Tuesday, January 06, 2009
7:32 PM
[01:34] Tuesday 06 Jan 2009
This is a transferred entry from Microsoft word. My modem has broken down and I feel like penning something down, so I am using another channel to do it since I can’t gain access to my blog now.
Playing on air are Elvis’ and Leslie’s songs. Solitaire, White Christmas, It hurts me, My Way, 情到浓时, 侬本多情, 痴心的我, and a few others. Very quiet here at home, it would be great to have a glass of chardonnay and some chocolate fondue to go along with the king and “gorgor’s” music. Both of them made music the same way, and that’s probably why I love both artists – they make it the way I love them.

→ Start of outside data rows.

(** * Mini UART driver (BCM2711): data model, operations and properties

    Shallow embedding of the driver's C code.  Machine integers are [Z] with
    the wrap-around of their width written out, characters are [ascii],
    character buffers are [list ascii].  Every access to the hardware, to the
    global [config] and [stats] structures and to the mutexes is an operation
    of a small instruction set; driver functions are programs over that
    instruction set, interpreted sequentially by [run] and, for two callers,
    by the interleaving semantics of module [Conc]. *)

From Stdlib Require Import ZArith Bool Ascii String DecimalString DecimalN Lia.
From Stdlib Require Import List.
Import ListNotations.

Local Open Scope Z_scope.
Set Warnings "-abstract-large-number".

(* ------------------------------------------------------------------ *)
(** ** Machine integers and error numbers *)

Definition u16 (x : Z) : Z := x mod 2 ^ 16.
Definition u32 (x : Z) : Z := x mod 2 ^ 32.
Definition u64 (x : Z) : Z := x mod 2 ^ 64.

Definition is_u32 (x : Z) : Prop := 0 <= x < 2 ^ 32.
Definition is_u64 (x : Z) : Prop := 0 <= x < 2 ^ 64.

Definition EINVAL : Z := 22.
Definition EFAULT : Z := 14.

(* ------------------------------------------------------------------ *)
(** ** rpi2.h: constants, registers, configuration and statistics *)

Definition GPIO_FSEL_ALT5 : Z := 2.
Definition GPIO_PUPDN_NONE : Z := 0.
Definition GPIO_PUPDN_UP : Z := 1.

Definition BAUD_9600 : Z := 9600.
Definition BAUD_19200 : Z := 19200.
Definition BAUD_38400 : Z := 38400.
Definition BAUD_57600 : Z := 57600.
Definition BAUD_115200 : Z := 115200.

Definition DATA_BITS_7 : Z := 0.
Definition DATA_BITS_8 : Z := 3.

(** The fields of [struct uart_regs] the driver touches, and the two GPIO
    registers reached through [gpio + GPFSEL1] and [gpio + GPPUPPDN0]. *)
Inductive reg : Type :=
| ENABLES | MU_IO | MU_IER | MU_IIR | MU_LCR | MU_MCR | MU_LSR | MU_MSR
| MU_SCRATCH | MU_CNTL | MU_STAT | MU_BAUD
| GPFSEL1 | GPPUPPDN0.

Definition reg_eqb (a b : reg) : bool :=
  match a, b with
  | ENABLES, ENABLES | MU_IO, MU_IO | MU_IER, MU_IER | MU_IIR, MU_IIR
  | MU_LCR, MU_LCR | MU_MCR, MU_MCR | MU_LSR, MU_LSR | MU_MSR, MU_MSR
  | MU_SCRATCH, MU_SCRATCH | MU_CNTL, MU_CNTL | MU_STAT, MU_STAT
  | MU_BAUD, MU_BAUD | GPFSEL1, GPFSEL1 | GPPUPPDN0, GPPUPPDN0 => true
  | _, _ => false
  end.

Record uart_config : Type := mk_config {
  baudrate : Z;
  data_bits : Z;
  system_clock : Z
}.

Record uart_stats : Type := mk_stats {
  tx_bytes : Z;
  rx_bytes : Z;
  tx_errors : Z;
  rx_errors : Z;
  fifo_overruns : Z
}.

Inductive cfg_field : Type := Baudrate | DataBits | SystemClock.
Inductive stat_field : Type := TxBytes | RxBytes | TxErrors | RxErrors | FifoOverruns.

Definition stat_field_eqb (a b : stat_field) : bool :=
  match a, b with
  | TxBytes, TxBytes | RxBytes, RxBytes | TxErrors, TxErrors
  | RxErrors, RxErrors | FifoOverruns, FifoOverruns => true
  | _, _ => false
  end.

Definition get_cfg (f : cfg_field) (c : uart_config) : Z :=
  match f with
  | Baudrate => baudrate c
  | DataBits => data_bits c
  | SystemClock => system_clock c
  end.

Definition set_cfg (f : cfg_field) (v : Z) (c : uart_config) : uart_config :=
  match f with
  | Baudrate => mk_config v (data_bits c) (system_clock c)
  | DataBits => mk_config (baudrate c) v (system_clock c)
  | SystemClock => mk_config (baudrate c) (data_bits c) v
  end.

Definition get_stat (f : stat_field) (s : uart_stats) : Z :=
  match f with
  | TxBytes => tx_bytes s
  | RxBytes => rx_bytes s
  | TxErrors => tx_errors s
  | RxErrors => rx_errors s
  | FifoOverruns => fifo_overruns s
  end.
(** * Date-keyed log extraction: a model of [extract_logs.py]

    The development embeds [LogExtractor._binary_search_date_position]
    and [LogExtractor.extract_logs] as Rocq functions and states the
    properties of the two-phase search-and-scan algorithm about them.

    Data, as the program has it:
    - a [bytes] object is a list of [Byte.byte];
    - a [str] object is a list of Unicode code points, each an [N];
    - a Python [int] is a [Z];
    - the input file is its byte content; the output file is the text
      written to it (the file is opened in text mode);
    - an exception is a value of [exn], carried by [result]. *)

From Stdlib Require Import ZArith NArith List Bool Lia.
From Stdlib Require Import Strings.String Strings.Ascii Strings.Byte.
From Stdlib Require Import DecimalString.
From Stdlib Require Import Sorting.Sorted.
From Equations Require Import Equations.
From Equations.Prop Require Import Logic.
Import ListNotations.

#[local] Open Scope Z_scope.

(** * The program *)

(** ** Text *)

Module Text.

Definition bytes := list byte.
Definition str := list N.

(** A literal of the model: the code points of an ASCII Rocq string. *)
Definition lit (s : string) : str :=
  map (fun b => Byte.to_N b) (list_byte_of_string s).

(** The bytes of an ASCII Rocq string, used to write files down. *)
Definition blit (s : string) : bytes := list_byte_of_string s.

Definition byte_eqb (a b : byte) : bool := N.eqb (Byte.to_N a) (Byte.to_N b).

Definition LF : N := 10%N.
Definition CR : N := 13%N.

(** [len(x)] as a Python int. *)
Definition len {A} (l : list A) : Z := Z.of_nat (List.length l).

(** [x[:n]] and [x[n:]] for an index [n >= 0]. *)
Definition take {A} (n : Z) (l : list A) : list A := firstn (Z.to_nat n) l.
Definition drop {A} (n : Z) (l : list A) : list A := skipn (Z.to_nat n) l.

(** [x[-n:]] for [n > 0]: the last [n] items, all of [x] when it is
    shorter. *)
Definition last_n {A} (n : Z) (l : list A) : list A :=
  drop (Z.max 0 (len l - n)) l.

(** *** [bytes.decode('utf-8', errors='ignore')]

    CPython's decoder, with the byte ranges it reports as errors
    skipped: an invalid start byte drops that byte; an invalid
    continuation byte drops the bytes of the sequence read so far and
    decoding resumes at the offending byte; a sequence cut by the end
    of the data drops everything that is left. *)

Definition is_continuation (b : N) : bool :=
  (N.leb 128 b && N.ltb b 192)%N.
(** CommandName returns the name of the command based on its code. *)
Definition CommandName (hdr : Header) : Command :=
  let '(nameSuffix, abbrevSuffix) :=
    if decide (Z.land (CommandFlags hdr) 128 > 0)
    then ("-Request", "R") else ("-Answer", "A") in
  let code := CommandCode hdr in
  match commandCodes !! code with
  | Some cmd => {| Name := Name cmd +:+ nameSuffix;
                   Abbrev := Abbrev cmd +:+ abbrevSuffix |}
  | None => {| Name := "Unknown"; Abbrev := "?" |}
  end.

End Hdr.

(* ===================================================================== *)
(** * server.go *)
(* ===================================================================== *)

Module Srv.

(** ** Collaborators outside the file *)

(** Modelled from the spec: the dictionary package [diam/dict] is a
    collaborator of the server.  It "exposes a single query
    FindCommand(applicationID, commandCode) -> (shortName, error)";
    [Short] is the short name ("CC" for Credit-Control). *)
Record DictCommand : Type := mkDictCommand {
  Code : Z;
  Short : string;
  LongName : string
}.

Record Parser : Type := mkParser {
  FindCommand : Z → Z → option DictCommand * option error
}.

(** Modelled from the spec: the message codec is a collaborator of the
    server; a [Message] "must expose header fields and a Dictionary()
    accessor usable by the multiplexer".  The header fields are the ones
    the multiplexer reads. *)
Record MessageHeader : Type := mkMessageHeader {
  ApplicationID : Z;
  CommandCode : Z;
  CommandFlags : Z
}.
(** [[A-Z0-9]], [[A-Z0-9-]], [[A-Z]], [\d], [[/?]] and [\S]. *)
Definition alnum (c : Z) : bool := letter_ic c || in_range 0x30 0x39 c.
Definition alnum_hyphen (c : Z) : bool := alnum c || (c =? 0x2D).
Definition slash_or_query (c : Z) : bool := (c =? 0x2F) || (c =? 0x3F).
Definition nonspace (c : Z) : bool := negb (isspace c).

Definition dot : regex := Class (Z.eqb 0x2E).

(** [https?://] *)
Definition scheme : regex :=
  Seq (LitIC (lit "http")) (Seq (Opt (LitIC (lit "s"))) (LitIC (lit "://"))).

(** [[A-Z0-9](?:[A-Z0-9-]{0,61}[A-Z0-9])?\.] *)
Definition label_dot : regex :=
  Seq (Class alnum)
      (Seq (Opt (Seq (Rep (Class alnum_hyphen) 0 61) (Class alnum))) dot).

(** [(?:label\.)+[A-Z]{2,6}\.?] *)
Definition domain : regex :=
  Seq (Plus label_dot) (Seq (Rep (Class letter_ic) 2 6) (Opt dot)).

Definition localhost : regex := LitIC (lit "localhost").

(** [\d{1,3}\.\d{1,3}\.\d{1,3}\.\d{1,3}] *)
Definition octet : regex := Rep (Class isdecimal) 1 3.
Definition ip : regex :=
  Seq octet (Seq dot (Seq octet (Seq dot (Seq octet (Seq dot octet))))).

Definition host : regex := Alt domain (Alt localhost ip).

(** [(?::\d+)?] *)
Definition port : regex :=
  Opt (Seq (Class (Z.eqb 0x3A)) (Plus (Class isdecimal))).

(** [(?:/?|[/?]\S+)] *)
Definition tail : regex :=
  Alt (Opt (Class (Z.eqb 0x2F)))
      (Seq (Class slash_or_query) (Plus (Class nonspace))).
Lemma queryShortTerm_dated (mgr : MemoryManager.t) (agentId : string) (query : Query) :
  well_formed mgr -> redis mgr = None ->
  Forall dated (queryShortTerm mgr agentId query).
Proof.
  intros [_ ok] R. unfold queryShortTerm. rewrite R.
  apply Forall_forall. intros v H. apply scan_In in H.
  destruct H as (k & H & K). apply andb_prop in K. destruct K as [K _].
  destruct (@memory_key_holds_memory _ _ _ (ok _ _ H) K) as (m & _ & D). exact D.
Qed.

Lemma queryLongTerm_dated (mgr : MemoryManager.t) (agentId : string) (query : Query) :
  well_formed mgr -> Forall dated (queryLongTerm mgr agentId query).
Proof.
  intros [_ ok]. unfold queryLongTerm. destruct (supabase mgr) as [db|].
  - destruct (Supabase.select_memories _ _ _ _ _) as [rows|]; [|constructor].
    apply Forall_forall. intros v H. apply in_map_iff in H.
    destruct H as (row & <- & _). now exists (Supabase.row_created_at row).
  - apply Forall_forall. intros v H. apply scan_In in H.
    destruct H as (k & H & K). apply andb_prop in K. destruct K as [K _].
    destruct (@longterm_key_holds_memory _ _ _ (ok _ _ H) K) as (m & _ & D). exact D.
Qed.

Lemma gathered_without_semantic (mgr : MemoryManager.t) (agentId : string)
    (query : Query) :
  asks_semantic mgr query = false ->
  gathered mgr agentId query
  = Ok (queryShortTerm mgr agentId query ++ longTerm_part mgr agentId query).
Proof.
  unfold asks_semantic, gathered, longTerm_part. intros ->.
  destruct (_ && _); [reflexivity | now rewrite app_nil_r].
Qed.

Lemma gathered_tiers (mgr : MemoryManager.t) (agentId : string) (query : Query)
    (memories : list CacheValue) :
  gathered mgr agentId query = Ok memories ->
  exists sem,
    memories = queryShortTerm mgr agentId query
                 ++ longTerm_part mgr agentId query ++ sem
    /\ (sem = []
        \/ (asks_semantic mgr query = true
            /\ querySemanticMemory mgr agentId query = Ok sem)).
Proof.
  unfold gathered, longTerm_part, asks_semantic.
  set (short := queryShortTerm mgr agentId query).
  set (long := if _ && is_some (longTerm (config mgr)) then _ else []).
  replace (if (Z.of_nat (length short) <? number_or (q_limit query) 10)
              && is_some (longTerm (config mgr))
           then short ++ queryLongTerm mgr agentId query else short)
    with (short ++ long).
  - destruct (is_pattern_query query && is_some (semantic (config mgr))).
    + unfold bind. destruct (querySemanticMemory mgr agentId query) as [sem|];
        [|discriminate].
      intros E. injection E as <-. exists sem. rewrite app_assoc. auto.
    + intros E. injection E as <-. exists []. rewrite app_nil_r. auto.
  - unfold long. destruct (_ && _); [reflexivity | now rewrite app_nil_r].
Qed.

(** In a reachable manager without a Redis client, a query that does not
    reach the semantic tier is answered. *)
Lemma recall_returns (mgr : MemoryManager.t) (agentId : string) (query : Query) :
  well_formed mgr -> redis mgr = None -> asks_semantic mgr query = false ->
  exists out, recall mgr agentId query = Ok out.
Proof.
  intros wf R S. unfold recall. rewrite gathered_without_semantic by exact S.
  cbn [bind]. apply Array_sort_total.
  apply Forall_forall. intros v H. apply dedup_from_In in H.
  apply in_app_or in H.
  assert (DS := queryShortTerm_dated agentId query wf R).
  assert (DL := queryLongTerm_dated agentId query wf).
  rewrite Forall_forall in DS, DL. destruct H as [H|H]; [auto|].
  unfold longTerm_part in H. destruct (_ && _); [auto | contradiction].
Qed.

(** ** Lists *)

Lemma filter_Permutation (A : Type) (f : A -> bool) (l l' : list A) :
  Permutation l l' -> Permutation (filter f l) (filter f l').
Proof.
  induction 1 as [|x l l' _ IH|x y l|l l' l'' _ IH1 _ IH2]; simpl.
  - apply perm_nil.
  - destruct (f x); [now apply perm_skip | exact IH].
  - destruct (f x), (f y); try apply Permutation_refl. apply perm_swap.
  - now apply perm_trans with (filter f l').
Qed.

Lemma find_append (A : Type) (f : A -> bool) (l l' : list A) :
  find f (l ++ l')
  = match find f l with
    | Some x => Some x
    | None => find f l'
    end.
Proof.
  induction l as [|x l IH]; simpl; [reflexivity|]. now destruct (f x).
Qed.

Lemma find_exists (A : Type) (f : A -> bool) (l : list A) (x : A) :
  In x l -> f x = true -> exists y, find f l = Some y.
Proof.
  intros H F. destruct (find f l) as [y|] eqn:E; [eauto|].
  rewrite (find_none _ _ E _ H) in F. discriminate.
Qed.
(** X4: Load, Power, Temp and Fan_RPM show the reading of the sensor the
    lookup found, cut toward zero to an [int] and printed in decimal,
    followed by the unit of the metric when units are asked for; a reading
    whose integer part is negative gives the error text of the metric
    instead.  The configured maximum fan speed plays no part in Fan_RPM. *)
Theorem X4_integer_reading
  (cfg : Config) (v : Vendor) (w w' : World) (hs : list IHardware)
  (metricName unit text flag : string) (sensor : ISensor) :
  In (metricName, unit) [("Load", "%"); ("Power", "W"); ("Temp", "°C"); ("Fan_RPM", "RPM")] ->
  In (metricName, text) cpu_error_texts ->
  seen_hardware v w = (Ret hs, w') ->
  found_sensor cfg v metricName hs = Some sensor ->
  let n := float_to_int (GetValueOrDefault (Value sensor) F32.zero) in
  function1 cfg v metricName flag w
  = (Ret (if n <? 0 then text
          else (decimal n ++ (if streq flag "1" then unit else ""))%string), w').
Proof.
  intros Hin Htext Hseen Hfound n.
  pose proof (float_to_int_range (GetValueOrDefault (Value sensor) F32.zero)) as Hrange.
  fold n in Hrange.
  cbn [In] in Hin.
  repeat (destruct Hin as [Hin|Hin]; [injection Hin as <- <-|]); [..|contradiction];
    cbn [cpu_error_texts In] in Htext;
    repeat (destruct Htext as [Htext|Htext];
            [try discriminate Htext; injection Htext as <-|]);
    try contradiction.
  - change (found_sensor cfg v "Load" hs) with (scan_cpu v is_cpu_load hs) in Hfound.
    unfold function1. pick "Load". unfold bind at 1. unfold GetCpuLoad.
    rewrite (bind_seen _ _ _ _ _ Hseen), Hfound. unfold ret at 1. fold n.
    destruct (Z.ltb_spec n 0); unfold ret; [reflexivity|].
    destruct (streq flag "1").
    + now rewrite (reply_int n "%") by (try apply reply_percent; lia).
    + now rewrite (reply_int n "") , append_empty_r
        by (try (rewrite append_empty_r; apply reply_plain); lia).
  - change (found_sensor cfg v "Power" hs) with (scan_cpu v is_cpu_power hs) in Hfound.
    unfold function1. pick "Power". unfold bind at 1. unfold GetCpuPower.
    rewrite (bind_seen _ _ _ _ _ Hseen), Hfound. unfold ret at 1. fold n.
    destruct (Z.ltb_spec n 0); unfold ret; [reflexivity|].
    destruct (streq flag "1").
    + now rewrite (reply_int n "W") by (try apply reply_watt; lia).
    + now rewrite (reply_int n "") , append_empty_r
        by (try (rewrite append_empty_r; apply reply_plain); lia).
  - change (found_sensor cfg v "Temp" hs) with (scan_cpu v is_cpu_temperature hs) in Hfound.
    unfold function1. pick "Temp". unfold bind at 1. unfold GetCpuTemperature.
    rewrite (bind_seen _ _ _ _ _ Hseen), Hfound. unfold ret at 1. fold n.
    destruct (Z.ltb_spec n 0); unfold ret; [reflexivity|].
    destruct (streq flag "1").
    + now rewrite (reply_int n "°C") by (try apply reply_celsius; lia).
    + now rewrite (reply_int n "") , append_empty_r
        by (try (rewrite append_empty_r; apply reply_plain); lia).
  - change (found_sensor cfg v "Fan_RPM" hs)
      with (match fan_in_hardware v (CPU_FAN cfg) 0 hs with
            | inl s => Some s
            | inr _ => None
            end) in Hfound.
    destruct (fan_in_hardware v (CPU_FAN cfg) 0 hs) as [s|k] eqn:Hfan; [|discriminate].
    injection Hfound as ->.
    unfold function1. pick "Fan_RPM". unfold bind at 1. unfold GetCpuFanSpeedRPM.
    rewrite (bind_seen _ _ _ _ _ Hseen), Hfan. unfold ret at 1. fold n.
    destruct (Z.ltb_spec n 0); unfold ret; [reflexivity|].
    destruct (streq flag "1").
    + now rewrite (reply_int n "RPM") by (try apply reply_rpm; lia).
    + now rewrite (reply_int n "") , append_empty_r
        by (try (rewrite append_empty_r; apply reply_plain); lia).
Qed.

It’s been a long time since I last had time alone, thinking of the things I did, and appreciating myself.
Things have been developing/deteriorating rapidly since last September. I find myself losing grip to almost everything, and there are a heap of troubles waiting for me in 2009. I’ve been very suicidal lately, thinking of taking the last ride every time I am alone. I appreciate the company of my friends who managed to divert me into a better mood, but that doesn’t solve the devastation or depression that I am facing. I have wonderful friends who want to listen to my problems, and if possible give me advices. I really appreciate the kindness, but I’m not known to open my heart to people. I’ve shared a lot about my past already. Bad enough, I don’t wish to have anybody sympathize on my life. I discovered a lot about life, and I dare say I know far more about it than my friends. I’ve seen how people work, how philosophies were always cheesy to inspire people with its simple concept in a complex form of writing.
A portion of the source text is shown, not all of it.